Requirement:
Every record here needs to be retyped exactly.

(Collection entries)
= = = = =

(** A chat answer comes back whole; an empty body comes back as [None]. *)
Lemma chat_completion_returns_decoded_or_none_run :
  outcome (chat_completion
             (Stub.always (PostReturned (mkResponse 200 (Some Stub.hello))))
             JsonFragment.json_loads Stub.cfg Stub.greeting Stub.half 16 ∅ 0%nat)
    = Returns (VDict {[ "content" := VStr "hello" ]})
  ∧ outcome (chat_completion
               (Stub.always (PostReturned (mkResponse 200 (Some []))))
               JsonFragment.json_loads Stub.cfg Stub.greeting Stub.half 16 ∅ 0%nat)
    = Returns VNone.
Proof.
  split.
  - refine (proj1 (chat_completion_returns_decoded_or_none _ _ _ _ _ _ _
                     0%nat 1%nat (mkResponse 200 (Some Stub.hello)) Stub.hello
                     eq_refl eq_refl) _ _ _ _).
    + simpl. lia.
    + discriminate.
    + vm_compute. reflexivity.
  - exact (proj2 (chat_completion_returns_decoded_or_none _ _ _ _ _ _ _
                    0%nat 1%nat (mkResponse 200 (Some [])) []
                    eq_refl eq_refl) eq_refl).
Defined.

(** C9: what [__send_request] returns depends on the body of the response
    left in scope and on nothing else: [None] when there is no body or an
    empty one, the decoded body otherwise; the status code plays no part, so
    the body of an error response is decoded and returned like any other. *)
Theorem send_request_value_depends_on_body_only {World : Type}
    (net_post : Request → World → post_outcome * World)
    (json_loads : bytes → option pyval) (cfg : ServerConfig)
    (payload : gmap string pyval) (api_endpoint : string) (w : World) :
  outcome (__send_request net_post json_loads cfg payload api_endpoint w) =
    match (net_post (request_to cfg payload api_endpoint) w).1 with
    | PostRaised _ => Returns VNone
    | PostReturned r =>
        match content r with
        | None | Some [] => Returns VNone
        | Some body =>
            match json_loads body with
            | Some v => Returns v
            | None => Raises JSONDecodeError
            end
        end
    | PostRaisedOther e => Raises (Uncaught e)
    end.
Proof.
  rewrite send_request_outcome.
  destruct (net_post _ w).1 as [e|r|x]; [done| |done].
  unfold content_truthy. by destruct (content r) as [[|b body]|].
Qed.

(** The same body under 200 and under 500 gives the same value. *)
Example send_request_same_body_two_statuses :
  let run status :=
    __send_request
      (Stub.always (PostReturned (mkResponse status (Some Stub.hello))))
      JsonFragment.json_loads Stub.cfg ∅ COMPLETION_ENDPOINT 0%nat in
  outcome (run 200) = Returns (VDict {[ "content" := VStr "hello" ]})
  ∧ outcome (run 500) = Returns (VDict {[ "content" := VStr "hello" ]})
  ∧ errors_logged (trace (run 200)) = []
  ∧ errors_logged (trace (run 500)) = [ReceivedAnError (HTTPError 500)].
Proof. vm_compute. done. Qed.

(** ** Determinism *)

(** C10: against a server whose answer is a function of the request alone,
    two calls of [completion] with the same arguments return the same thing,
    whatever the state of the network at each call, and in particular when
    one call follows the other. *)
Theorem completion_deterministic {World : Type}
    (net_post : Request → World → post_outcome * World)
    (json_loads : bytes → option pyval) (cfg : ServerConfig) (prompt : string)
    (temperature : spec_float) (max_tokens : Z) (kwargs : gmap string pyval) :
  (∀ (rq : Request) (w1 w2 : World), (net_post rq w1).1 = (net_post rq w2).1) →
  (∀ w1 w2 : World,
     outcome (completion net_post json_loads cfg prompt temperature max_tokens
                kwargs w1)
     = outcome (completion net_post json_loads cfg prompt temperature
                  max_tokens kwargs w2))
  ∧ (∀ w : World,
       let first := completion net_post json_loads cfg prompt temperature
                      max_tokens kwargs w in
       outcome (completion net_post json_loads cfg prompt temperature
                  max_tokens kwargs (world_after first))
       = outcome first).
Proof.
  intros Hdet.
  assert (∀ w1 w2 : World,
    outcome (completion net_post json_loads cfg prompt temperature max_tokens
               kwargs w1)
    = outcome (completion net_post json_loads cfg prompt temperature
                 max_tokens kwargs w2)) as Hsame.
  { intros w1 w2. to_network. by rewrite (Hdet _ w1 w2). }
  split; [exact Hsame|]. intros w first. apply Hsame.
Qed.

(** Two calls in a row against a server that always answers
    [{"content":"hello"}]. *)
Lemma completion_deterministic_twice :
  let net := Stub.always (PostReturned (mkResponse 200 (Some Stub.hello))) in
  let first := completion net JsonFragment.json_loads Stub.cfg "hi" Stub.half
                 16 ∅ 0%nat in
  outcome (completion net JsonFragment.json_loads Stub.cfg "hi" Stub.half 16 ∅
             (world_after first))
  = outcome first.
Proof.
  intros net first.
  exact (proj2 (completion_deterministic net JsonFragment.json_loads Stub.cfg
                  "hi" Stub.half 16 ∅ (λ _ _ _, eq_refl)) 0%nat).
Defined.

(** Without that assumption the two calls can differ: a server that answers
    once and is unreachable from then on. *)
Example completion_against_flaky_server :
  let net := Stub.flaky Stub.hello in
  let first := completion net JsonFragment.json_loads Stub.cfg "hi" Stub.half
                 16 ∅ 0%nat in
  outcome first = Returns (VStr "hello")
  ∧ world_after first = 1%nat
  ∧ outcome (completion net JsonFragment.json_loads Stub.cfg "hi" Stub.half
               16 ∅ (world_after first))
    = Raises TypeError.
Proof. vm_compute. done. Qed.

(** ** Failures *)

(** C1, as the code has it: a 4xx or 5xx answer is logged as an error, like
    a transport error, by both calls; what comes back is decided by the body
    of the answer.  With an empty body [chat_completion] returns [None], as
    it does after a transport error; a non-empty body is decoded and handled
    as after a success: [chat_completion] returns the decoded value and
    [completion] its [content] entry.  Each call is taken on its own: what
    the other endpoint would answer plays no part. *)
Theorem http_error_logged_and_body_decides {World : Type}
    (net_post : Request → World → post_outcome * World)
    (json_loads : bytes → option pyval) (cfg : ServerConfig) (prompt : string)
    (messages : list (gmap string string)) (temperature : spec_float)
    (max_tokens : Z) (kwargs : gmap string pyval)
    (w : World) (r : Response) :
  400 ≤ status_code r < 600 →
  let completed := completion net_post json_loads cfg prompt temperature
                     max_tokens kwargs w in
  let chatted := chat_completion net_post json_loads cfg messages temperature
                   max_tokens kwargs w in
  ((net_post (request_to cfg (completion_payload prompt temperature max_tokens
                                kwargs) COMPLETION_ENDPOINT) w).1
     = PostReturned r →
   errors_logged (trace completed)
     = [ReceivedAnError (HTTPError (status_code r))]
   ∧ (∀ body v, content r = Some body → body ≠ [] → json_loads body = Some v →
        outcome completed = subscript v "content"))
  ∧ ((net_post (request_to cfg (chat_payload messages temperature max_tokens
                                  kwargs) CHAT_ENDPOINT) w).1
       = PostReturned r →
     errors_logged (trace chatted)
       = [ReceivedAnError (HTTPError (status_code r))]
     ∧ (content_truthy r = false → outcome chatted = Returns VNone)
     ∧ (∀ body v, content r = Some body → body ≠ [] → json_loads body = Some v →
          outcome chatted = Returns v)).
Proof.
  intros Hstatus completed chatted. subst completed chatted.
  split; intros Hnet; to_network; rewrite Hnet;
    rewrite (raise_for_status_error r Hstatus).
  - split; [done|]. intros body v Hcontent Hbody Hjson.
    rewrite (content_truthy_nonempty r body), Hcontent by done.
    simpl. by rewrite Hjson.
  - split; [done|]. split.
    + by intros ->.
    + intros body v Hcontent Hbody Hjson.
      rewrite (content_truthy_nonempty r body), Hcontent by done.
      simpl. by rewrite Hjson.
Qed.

= = = = =

Exercise output:
(** A chat answer comes back whole; an empty body comes back as [None]. *)
Lemma chat_completion_returns_decoded_or_none_run :
  outcome (chat_completion
             (Stub.always (PostReturned (mkResponse 200 (Some Stub.hello))))
             JsonFragment.json_loads Stub.cfg Stub.greeting Stub.half 16 ∅ 0%nat)
    = Returns (VDict {[ "content" := VStr "hello" ]})
  ∧ outcome (chat_completion
               (Stub.always (PostReturned (mkResponse 200 (Some []))))
               JsonFragment.json_loads Stub.cfg Stub.greeting Stub.half 16 ∅ 0%nat)
    = Returns VNone.
Proof.
  split.
  - refine (proj1 (chat_completion_returns_decoded_or_none _ _ _ _ _ _ _
                     0%nat 1%nat (mkResponse 200 (Some Stub.hello)) Stub.hello
                     eq_refl eq_refl) _ _ _ _).
    + simpl. lia.
    + discriminate.
    + vm_compute. reflexivity.
  - exact (proj2 (chat_completion_returns_decoded_or_none _ _ _ _ _ _ _
                    0%nat 1%nat (mkResponse 200 (Some [])) []
                    eq_refl eq_refl) eq_refl).
Defined.

(** C9: what [__send_request] returns depends on the body of the response
    left in scope and on nothing else: [None] when there is no body or an
    empty one, the decoded body otherwise; the status code plays no part, so
    the body of an error response is decoded and returned like any other. *)
Theorem send_request_value_depends_on_body_only {World : Type}
    (net_post : Request → World → post_outcome * World)
    (json_loads : bytes → option pyval) (cfg : ServerConfig)
    (payload : gmap string pyval) (api_endpoint : string) (w : World) :
  outcome (__send_request net_post json_loads cfg payload api_endpoint w) =
    match (net_post (request_to cfg payload api_endpoint) w).1 with
    | PostRaised _ => Returns VNone
    | PostReturned r =>
        match content r with
        | None | Some [] => Returns VNone
        | Some body =>
            match json_loads body with
            | Some v => Returns v
            | None => Raises JSONDecodeError
            end
        end
    | PostRaisedOther e => Raises (Uncaught e)
    end.
Proof.
  rewrite send_request_outcome.
  destruct (net_post _ w).1 as [e|r|x]; [done| |done].
  unfold content_truthy. by destruct (content r) as [[|b body]|].
Qed.

(** The same body under 200 and under 500 gives the same value. *)
Example send_request_same_body_two_statuses :
  let run status :=
    __send_request
      (Stub.always (PostReturned (mkResponse status (Some Stub.hello))))
      JsonFragment.json_loads Stub.cfg ∅ COMPLETION_ENDPOINT 0%nat in
  outcome (run 200) = Returns (VDict {[ "content" := VStr "hello" ]})
  ∧ outcome (run 500) = Returns (VDict {[ "content" := VStr "hello" ]})
  ∧ errors_logged (trace (run 200)) = []
  ∧ errors_logged (trace (run 500)) = [ReceivedAnError (HTTPError 500)].
Proof. vm_compute. done. Qed.

(** ** Determinism *)

(** C10: against a server whose answer is a function of the request alone,
    two calls of [completion] with the same arguments return the same thing,
    whatever the state of the network at each call, and in particular when
    one call follows the other. *)
Theorem completion_deterministic {World : Type}
    (net_post : Request → World → post_outcome * World)
    (json_loads : bytes → option pyval) (cfg : ServerConfig) (prompt : string)
    (temperature : spec_float) (max_tokens : Z) (kwargs : gmap string pyval) :
  (∀ (rq : Request) (w1 w2 : World), (net_post rq w1).1 = (net_post rq w2).1) →
  (∀ w1 w2 : World,
     outcome (completion net_post json_loads cfg prompt temperature max_tokens
                kwargs w1)
     = outcome (completion net_post json_loads cfg prompt temperature
                  max_tokens kwargs w2))
  ∧ (∀ w : World,
       let first := completion net_post json_loads cfg prompt temperature
                      max_tokens kwargs w in
       outcome (completion net_post json_loads cfg prompt temperature
                  max_tokens kwargs (world_after first))
       = outcome first).
Proof.
  intros Hdet.
  assert (∀ w1 w2 : World,
    outcome (completion net_post json_loads cfg prompt temperature max_tokens
               kwargs w1)
    = outcome (completion net_post json_loads cfg prompt temperature
                 max_tokens kwargs w2)) as Hsame.
  { intros w1 w2. to_network. by rewrite (Hdet _ w1 w2). }
  split; [exact Hsame|]. intros w first. apply Hsame.
Qed.

(** Two calls in a row against a server that always answers
    [{"content":"hello"}]. *)
Lemma completion_deterministic_twice :
  let net := Stub.always (PostReturned (mkResponse 200 (Some Stub.hello))) in
  let first := completion net JsonFragment.json_loads Stub.cfg "hi" Stub.half
                 16 ∅ 0%nat in
  outcome (completion net JsonFragment.json_loads Stub.cfg "hi" Stub.half 16 ∅
             (world_after first))
  = outcome first.
Proof.
  intros net first.
  exact (proj2 (completion_deterministic net JsonFragment.json_loads Stub.cfg
                  "hi" Stub.half 16 ∅ (λ _ _ _, eq_refl)) 0%nat).
Defined.

(** Without that assumption the two calls can differ: a server that answers
    once and is unreachable from then on. *)
Example completion_against_flaky_server :
  let net := Stub.flaky Stub.hello in
  let first := completion net JsonFragment.json_loads Stub.cfg "hi" Stub.half
                 16 ∅ 0%nat in
  outcome first = Returns (VStr "hello")
  ∧ world_after first = 1%nat
  ∧ outcome (completion net JsonFragment.json_loads Stub.cfg "hi" Stub.half
               16 ∅ (world_after first))
    = Raises TypeError.
Proof. vm_compute. done. Qed.

(** ** Failures *)

(** C1, as the code has it: a 4xx or 5xx answer is logged as an error, like
    a transport error, by both calls; what comes back is decided by the body
    of the answer.  With an empty body [chat_completion] returns [None], as
    it does after a transport error; a non-empty body is decoded and handled
    as after a success: [chat_completion] returns the decoded value and
    [completion] its [content] entry.  Each call is taken on its own: what
    the other endpoint would answer plays no part. *)
Theorem http_error_logged_and_body_decides {World : Type}
    (net_post : Request → World → post_outcome * World)
    (json_loads : bytes → option pyval) (cfg : ServerConfig) (prompt : string)
    (messages : list (gmap string string)) (temperature : spec_float)
    (max_tokens : Z) (kwargs : gmap string pyval)
    (w : World) (r : Response) :
  400 ≤ status_code r < 600 →
  let completed := completion net_post json_loads cfg prompt temperature
                     max_tokens kwargs w in
  let chatted := chat_completion net_post json_loads cfg messages temperature
                   max_tokens kwargs w in
  ((net_post (request_to cfg (completion_payload prompt temperature max_tokens
                                kwargs) COMPLETION_ENDPOINT) w).1
     = PostReturned r →
   errors_logged (trace completed)
     = [ReceivedAnError (HTTPError (status_code r))]
   ∧ (∀ body v, content r = Some body → body ≠ [] → json_loads body = Some v →
        outcome completed = subscript v "content"))
  ∧ ((net_post (request_to cfg (chat_payload messages temperature max_tokens
                                  kwargs) CHAT_ENDPOINT) w).1
       = PostReturned r →
     errors_logged (trace chatted)
       = [ReceivedAnError (HTTPError (status_code r))]
     ∧ (content_truthy r = false → outcome chatted = Returns VNone)
     ∧ (∀ body v, content r = Some body → body ≠ [] → json_loads body = Some v →
          outcome chatted = Returns v)).
Proof.
  intros Hstatus completed chatted. subst completed chatted.
  split; intros Hnet; to_network; rewrite Hnet;
    rewrite (raise_for_status_error r Hstatus).
  - split; [done|]. intros body v Hcontent Hbody Hjson.
    rewrite (content_truthy_nonempty r body), Hcontent by done.
    simpl. by rewrite Hjson.
  - split; [done|]. split.
    + by intros ->.
    + intros body v Hcontent Hbody Hjson.
      rewrite (content_truthy_nonempty r body), Hcontent by done.
      simpl. by rewrite Hjson.
Qed.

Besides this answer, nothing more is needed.